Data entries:
⟨
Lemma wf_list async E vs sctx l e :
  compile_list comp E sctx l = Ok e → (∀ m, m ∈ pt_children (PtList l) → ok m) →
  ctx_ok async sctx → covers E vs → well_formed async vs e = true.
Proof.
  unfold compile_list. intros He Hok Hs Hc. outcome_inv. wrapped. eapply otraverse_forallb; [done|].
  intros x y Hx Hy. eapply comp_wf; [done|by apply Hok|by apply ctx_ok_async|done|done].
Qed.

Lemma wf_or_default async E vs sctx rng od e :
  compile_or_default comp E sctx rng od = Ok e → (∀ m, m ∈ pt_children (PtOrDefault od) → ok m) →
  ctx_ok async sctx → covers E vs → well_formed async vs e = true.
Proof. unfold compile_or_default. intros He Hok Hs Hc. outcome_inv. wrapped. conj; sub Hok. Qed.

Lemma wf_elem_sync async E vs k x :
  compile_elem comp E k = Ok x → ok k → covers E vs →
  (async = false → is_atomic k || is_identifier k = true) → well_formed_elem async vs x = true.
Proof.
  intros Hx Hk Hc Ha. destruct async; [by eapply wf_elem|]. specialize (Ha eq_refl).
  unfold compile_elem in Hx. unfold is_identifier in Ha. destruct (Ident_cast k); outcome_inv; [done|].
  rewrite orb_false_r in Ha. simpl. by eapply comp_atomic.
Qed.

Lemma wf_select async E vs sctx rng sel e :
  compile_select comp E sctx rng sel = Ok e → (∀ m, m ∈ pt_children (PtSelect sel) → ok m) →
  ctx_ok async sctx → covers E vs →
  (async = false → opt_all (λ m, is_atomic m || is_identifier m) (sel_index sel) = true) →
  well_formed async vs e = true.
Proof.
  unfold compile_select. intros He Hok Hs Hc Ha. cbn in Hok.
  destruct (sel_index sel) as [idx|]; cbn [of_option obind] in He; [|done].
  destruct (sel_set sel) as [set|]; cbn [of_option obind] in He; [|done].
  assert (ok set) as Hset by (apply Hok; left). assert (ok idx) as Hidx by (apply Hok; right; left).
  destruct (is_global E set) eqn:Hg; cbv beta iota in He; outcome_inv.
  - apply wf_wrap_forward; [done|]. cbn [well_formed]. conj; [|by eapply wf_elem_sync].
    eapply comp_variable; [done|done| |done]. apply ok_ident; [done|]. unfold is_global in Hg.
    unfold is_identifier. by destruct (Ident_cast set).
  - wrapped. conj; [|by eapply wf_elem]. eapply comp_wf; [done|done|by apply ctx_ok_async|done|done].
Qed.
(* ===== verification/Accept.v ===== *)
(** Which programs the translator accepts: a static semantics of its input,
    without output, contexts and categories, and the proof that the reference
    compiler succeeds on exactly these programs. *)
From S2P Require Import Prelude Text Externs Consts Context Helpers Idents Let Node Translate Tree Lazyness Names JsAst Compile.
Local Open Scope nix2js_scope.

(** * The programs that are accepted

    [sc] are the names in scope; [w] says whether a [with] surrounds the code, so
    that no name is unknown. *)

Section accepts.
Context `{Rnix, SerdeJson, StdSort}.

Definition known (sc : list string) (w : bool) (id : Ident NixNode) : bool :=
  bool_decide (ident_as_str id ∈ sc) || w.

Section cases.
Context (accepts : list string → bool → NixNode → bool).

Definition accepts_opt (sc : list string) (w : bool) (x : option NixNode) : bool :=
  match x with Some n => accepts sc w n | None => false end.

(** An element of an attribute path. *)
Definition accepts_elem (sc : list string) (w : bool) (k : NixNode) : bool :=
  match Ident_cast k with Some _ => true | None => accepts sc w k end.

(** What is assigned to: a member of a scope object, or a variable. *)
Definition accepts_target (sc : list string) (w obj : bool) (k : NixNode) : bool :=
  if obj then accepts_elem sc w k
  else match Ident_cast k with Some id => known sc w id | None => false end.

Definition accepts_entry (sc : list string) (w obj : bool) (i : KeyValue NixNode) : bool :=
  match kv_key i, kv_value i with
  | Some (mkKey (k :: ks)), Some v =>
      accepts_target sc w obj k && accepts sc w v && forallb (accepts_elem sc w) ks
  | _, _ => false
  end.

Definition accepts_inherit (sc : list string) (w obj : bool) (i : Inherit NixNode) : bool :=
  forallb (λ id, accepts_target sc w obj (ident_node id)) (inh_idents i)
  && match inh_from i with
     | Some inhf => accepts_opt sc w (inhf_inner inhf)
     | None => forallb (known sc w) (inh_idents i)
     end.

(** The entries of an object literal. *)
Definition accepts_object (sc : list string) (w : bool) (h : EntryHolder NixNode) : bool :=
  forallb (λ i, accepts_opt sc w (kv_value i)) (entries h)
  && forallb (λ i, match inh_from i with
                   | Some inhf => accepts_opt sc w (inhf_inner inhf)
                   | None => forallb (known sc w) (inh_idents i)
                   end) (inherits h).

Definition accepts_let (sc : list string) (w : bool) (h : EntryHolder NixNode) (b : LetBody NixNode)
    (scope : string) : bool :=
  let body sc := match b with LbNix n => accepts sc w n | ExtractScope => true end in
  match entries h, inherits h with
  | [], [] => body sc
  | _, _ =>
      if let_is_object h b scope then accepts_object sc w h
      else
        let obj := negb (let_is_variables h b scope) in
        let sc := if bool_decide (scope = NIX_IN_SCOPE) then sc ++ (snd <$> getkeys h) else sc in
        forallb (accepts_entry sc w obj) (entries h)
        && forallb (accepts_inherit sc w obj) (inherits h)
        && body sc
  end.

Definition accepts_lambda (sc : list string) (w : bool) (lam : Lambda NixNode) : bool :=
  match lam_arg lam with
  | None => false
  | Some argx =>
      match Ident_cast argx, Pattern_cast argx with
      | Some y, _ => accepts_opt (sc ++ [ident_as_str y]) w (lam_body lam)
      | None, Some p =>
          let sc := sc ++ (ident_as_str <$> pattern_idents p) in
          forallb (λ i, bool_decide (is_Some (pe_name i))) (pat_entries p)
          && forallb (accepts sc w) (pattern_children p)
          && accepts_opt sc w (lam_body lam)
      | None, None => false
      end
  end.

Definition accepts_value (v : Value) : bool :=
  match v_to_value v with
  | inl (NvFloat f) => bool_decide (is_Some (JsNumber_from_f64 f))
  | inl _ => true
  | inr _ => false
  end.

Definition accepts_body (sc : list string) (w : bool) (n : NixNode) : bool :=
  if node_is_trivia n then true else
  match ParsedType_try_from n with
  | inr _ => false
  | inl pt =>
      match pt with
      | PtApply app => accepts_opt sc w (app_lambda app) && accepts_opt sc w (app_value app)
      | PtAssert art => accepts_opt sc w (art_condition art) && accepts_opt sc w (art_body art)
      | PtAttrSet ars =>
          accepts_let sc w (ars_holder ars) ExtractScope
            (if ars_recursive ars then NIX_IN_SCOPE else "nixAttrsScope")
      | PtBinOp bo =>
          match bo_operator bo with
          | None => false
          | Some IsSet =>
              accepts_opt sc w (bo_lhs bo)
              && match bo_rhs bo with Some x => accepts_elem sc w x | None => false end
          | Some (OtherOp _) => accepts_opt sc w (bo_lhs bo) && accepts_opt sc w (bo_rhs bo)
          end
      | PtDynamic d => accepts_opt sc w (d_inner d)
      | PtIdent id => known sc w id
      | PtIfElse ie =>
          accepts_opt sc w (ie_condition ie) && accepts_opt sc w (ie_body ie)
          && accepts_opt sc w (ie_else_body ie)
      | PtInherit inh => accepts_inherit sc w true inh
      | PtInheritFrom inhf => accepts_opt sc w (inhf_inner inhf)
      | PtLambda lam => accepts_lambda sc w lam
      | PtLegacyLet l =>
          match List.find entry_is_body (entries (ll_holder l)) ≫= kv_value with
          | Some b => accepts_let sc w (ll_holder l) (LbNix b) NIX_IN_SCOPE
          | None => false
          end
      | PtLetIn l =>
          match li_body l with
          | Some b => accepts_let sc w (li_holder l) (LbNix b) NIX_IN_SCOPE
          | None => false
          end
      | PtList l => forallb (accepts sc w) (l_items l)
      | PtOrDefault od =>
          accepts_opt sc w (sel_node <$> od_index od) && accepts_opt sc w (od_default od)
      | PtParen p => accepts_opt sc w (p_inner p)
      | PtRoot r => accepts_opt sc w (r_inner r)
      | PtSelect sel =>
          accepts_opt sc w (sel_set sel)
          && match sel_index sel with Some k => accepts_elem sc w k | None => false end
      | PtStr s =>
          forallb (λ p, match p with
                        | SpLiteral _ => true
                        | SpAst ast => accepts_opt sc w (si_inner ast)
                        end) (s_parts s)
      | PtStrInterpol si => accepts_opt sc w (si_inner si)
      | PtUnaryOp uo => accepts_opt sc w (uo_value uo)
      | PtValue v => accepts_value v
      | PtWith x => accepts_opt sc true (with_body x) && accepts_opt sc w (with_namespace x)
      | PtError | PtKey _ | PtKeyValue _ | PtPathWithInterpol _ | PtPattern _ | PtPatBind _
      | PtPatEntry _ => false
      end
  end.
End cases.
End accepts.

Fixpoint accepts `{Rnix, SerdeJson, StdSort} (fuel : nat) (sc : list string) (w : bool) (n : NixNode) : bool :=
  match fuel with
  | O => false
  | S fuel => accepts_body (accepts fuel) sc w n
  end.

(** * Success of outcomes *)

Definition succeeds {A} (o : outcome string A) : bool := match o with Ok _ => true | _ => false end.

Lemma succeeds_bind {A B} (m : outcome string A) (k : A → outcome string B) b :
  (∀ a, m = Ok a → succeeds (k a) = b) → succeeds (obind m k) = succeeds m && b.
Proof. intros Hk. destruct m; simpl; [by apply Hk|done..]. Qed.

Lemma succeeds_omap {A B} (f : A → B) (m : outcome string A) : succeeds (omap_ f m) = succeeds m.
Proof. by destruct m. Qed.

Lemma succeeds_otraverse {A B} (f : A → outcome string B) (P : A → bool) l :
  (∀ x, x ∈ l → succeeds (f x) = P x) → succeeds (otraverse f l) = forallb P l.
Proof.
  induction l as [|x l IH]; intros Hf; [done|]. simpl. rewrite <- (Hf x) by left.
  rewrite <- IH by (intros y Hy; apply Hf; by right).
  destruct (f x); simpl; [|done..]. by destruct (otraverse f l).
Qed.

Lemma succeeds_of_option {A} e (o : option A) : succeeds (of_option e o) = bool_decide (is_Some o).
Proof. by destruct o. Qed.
⟩
— How to complete this task —
Reproduce every line in the data that has the word "PtOrDefault" in it.

— Exercise result —
  compile_or_default comp E sctx rng od = Ok e → (∀ m, m ∈ pt_children (PtOrDefault od) → ok m) →
      | PtOrDefault od =>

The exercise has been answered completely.